Dr. Christoph Glenk = Elite

Binders PR-Märchen

 

Gemäß Binders Artikel besuchte Gunther Glenk das Gymnasium Dinkelsbühl.

Öffentliche Schulträger sind in Deutschland gewöhnlich Städte und Gemeinden, die Landkreise, die kreisfreien Städte bzw. Stadtkreise sowie teilweise auch die Länder.

Papa Christoph schickt Sohn Gunther also auf eine öffentliche Schule. Finanziert wird dieses Gymnasium aus Steuergeldern.

Gemäß Binders Artikel studiert Gunther Glenk an der TU München.

Die Bundesländer stellen die Grundfinanzierung der Hochschulen sicher. Etwa 90 % der Finanzmittel der Hochschulen kommen von der öffentlichen Hand.

Die Kosten für das Studium an einer deutschen Universität trägt somit also auch hier weitgehend der Steuerzahler.
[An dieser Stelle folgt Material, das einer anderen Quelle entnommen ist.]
(* ===== verification/MmsRead.v ===== *)
(** * Picture messages are read as they were written

    A picture message the way a phone writes it: a multipart envelope of text parts and of images in base64,
    each between boundary lines.  [ParseMMS] of src/callbridge-sms-go/internal/message/message.go, with the
    MIME readers of [GoMime], gives back the texts and the images, in order. *)

From S2P Require Import Prelude GoStd GoText GoBase64 Message GoMime.
Import Mime.

(** ** Generic facts *)
Lemma CutByte_first a c b : Forall (fun x => x <> c) a -> CutByte (a ++ c :: b) c = Some (a, b).
Proof.
  intros F. unfold CutByte, IndexByte. assert (index_where (Z.eqb c) (a ++ c :: b) = Some (length a)) as ->.
  { induction F as [|x a Hx F IH]; cbn; [by rewrite Z.eqb_refl|]. rewrite (proj2 (Z.eqb_neq c x)) by done. by rewrite IH. }
  rewrite take_app_length. replace (S (length a)) with (length a + 1)%nat by lia. by rewrite <- drop_drop, drop_app_length.
Qed.
Lemma CutByte_none a c : Forall (fun x => x <> c) a -> CutByte a c = None.
Proof.
  intros F. unfold CutByte, IndexByte. rewrite index_where_None; [done|]. apply forallb_Forall_true. eapply Forall_impl; [exact F|].
  intros x Hx. apply negb_true_iff, Z.eqb_neq. done.
Qed.
Lemma HasPrefix_app p s : HasPrefix (p ++ s) p = true.
Proof. induction p as [|c p IH]; [by destruct s|]. cbn. by rewrite Z.eqb_refl. Qed.
Lemma HasPrefix_length s p : HasPrefix s p = true -> (length p <= length s)%nat.
Proof. revert s. induction p as [|c p IH]; intros [|d s]; cbn; try done; [lia..|]. intros [_ H]%andb_true_iff. apply IH in H. lia. Qed.
Lemma HasPrefix_Contains s p : HasPrefix s p = true -> Contains s p = true.
Proof. destruct s; cbn [Contains]; intros ->; done. Qed.
Lemma TrimLeftSet_stop f c s : f c = false -> TrimLeftSet f (c :: s) = c :: s.
Proof. intros E. cbn. by rewrite E. Qed.
Lemma TrimRightSet_stop f s c : f c = false -> TrimRightSet f (s ++ [c]) = s ++ [c].
Proof. intros E. unfold TrimRightSet. rewrite rev_app_distr. cbn [rev app]. rewrite TrimLeftSet_stop by done. cbn [rev]. by rewrite rev_involutive. Qed.

Lemma len_nonempty (s : bytes) : s <> [] -> (len s =? 0) = false.
Proof. destruct s as [|c s]; [done|]. intros _. apply Z.eqb_neq. rewrite len_cons. pose proof (len_nonneg s). lia. Qed.

(** ** Header lines *)

(** A line that is kept as it is: no line feed in it, visible at both ends. *)
Definition solid (line : bytes) : Prop :=
  Forall (fun c => c <> 10) line /\ exists a mid b, line = a :: mid ++ [b] /\ is_blank a = false /\ is_blank b = false /\ b <> 13.
Definition starts_blank (s : bytes) : bool := match s with c :: _ => is_blank c | [] => false end.
Lemma solid_trim line : solid line -> trim line = line.
Proof.
  intros (_ & a & mid & b & -> & Ha & Hb & _). unfold trim. rewrite TrimLeftSet_stop by done.
  change (a :: mid ++ [b]) with ((a :: mid) ++ [b]). by apply TrimRightSet_stop.
Qed.
Lemma read_line_solid line rest : solid line -> read_line (line ++ 10 :: rest) = Some (line, rest).
Proof.
  intros (F & a & mid & b & E & _ & _ & Nb). unfold read_line. rewrite CutByte_first by done.
  assert (drop_cr line = line) as ->.
  { unfold drop_cr. rewrite E. cbn [rev]. rewrite rev_app_distr. cbn [rev app]. destruct b as [|p|p]; [done| |done].
    do 4 (destruct p as [p|p|]; try done). }
  destruct (line ++ 10 :: rest) eqn:El; [by destruct line|]. done.
Qed.
Lemma read_continued_solid line rest : solid line -> starts_blank rest = false -> read_continued (line ++ 10 :: rest) = Some (line, line, rest).
Proof.
  intros S B. unfold read_continued. rewrite read_line_solid by done. cbn [mbind option_bind].
  rewrite (len_nonempty line) by (destruct S as (_ & a & mid & b & -> & _); done).
  rewrite solid_trim by done. assert (continued (length rest) line rest = (line, rest)) as ->; [|done].
  destruct rest as [|c rest]; [done|]. cbn [length continued]. cbn in B. by rewrite B.
Qed.
Lemma read_continued_blank rest : read_continued (10 :: rest) = Some ([], [], rest).
Proof. done. Qed.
Fazit: Die Glenks nutzen sehr gerne Einrichtungen, die Max Mustermann finanziert.

 

Kommen wir nun zum Rollenspiel des Bankers Dr. Christoph Glenk:

Glenk inszeniert sich gerne als solider, braver Genossenschaftsbanker. Ein wichtiger „Ehrenmann“, ein „Macher“ der Region mit klarer Positionierung.

Beispiel:

Dr. Christoph Glenk bedauert im Beisein von 16 Kindern der Kindertagesstätte St. Georg „dass sich der Staat immer weiter aus vielen Bereichen zurückziehe“.....

Er gibt sich also fürsorglich, nachdenklich, am Gemeinwohl interessiert. Als Sponsor inszeniert / vermarktet er sich als Retter in der Not. Inszenierungen dieser Art wären ohne treuen Partner „FLZ“ nicht möglich. Binder sei Dank, sind sie sehr zahlreich möglich!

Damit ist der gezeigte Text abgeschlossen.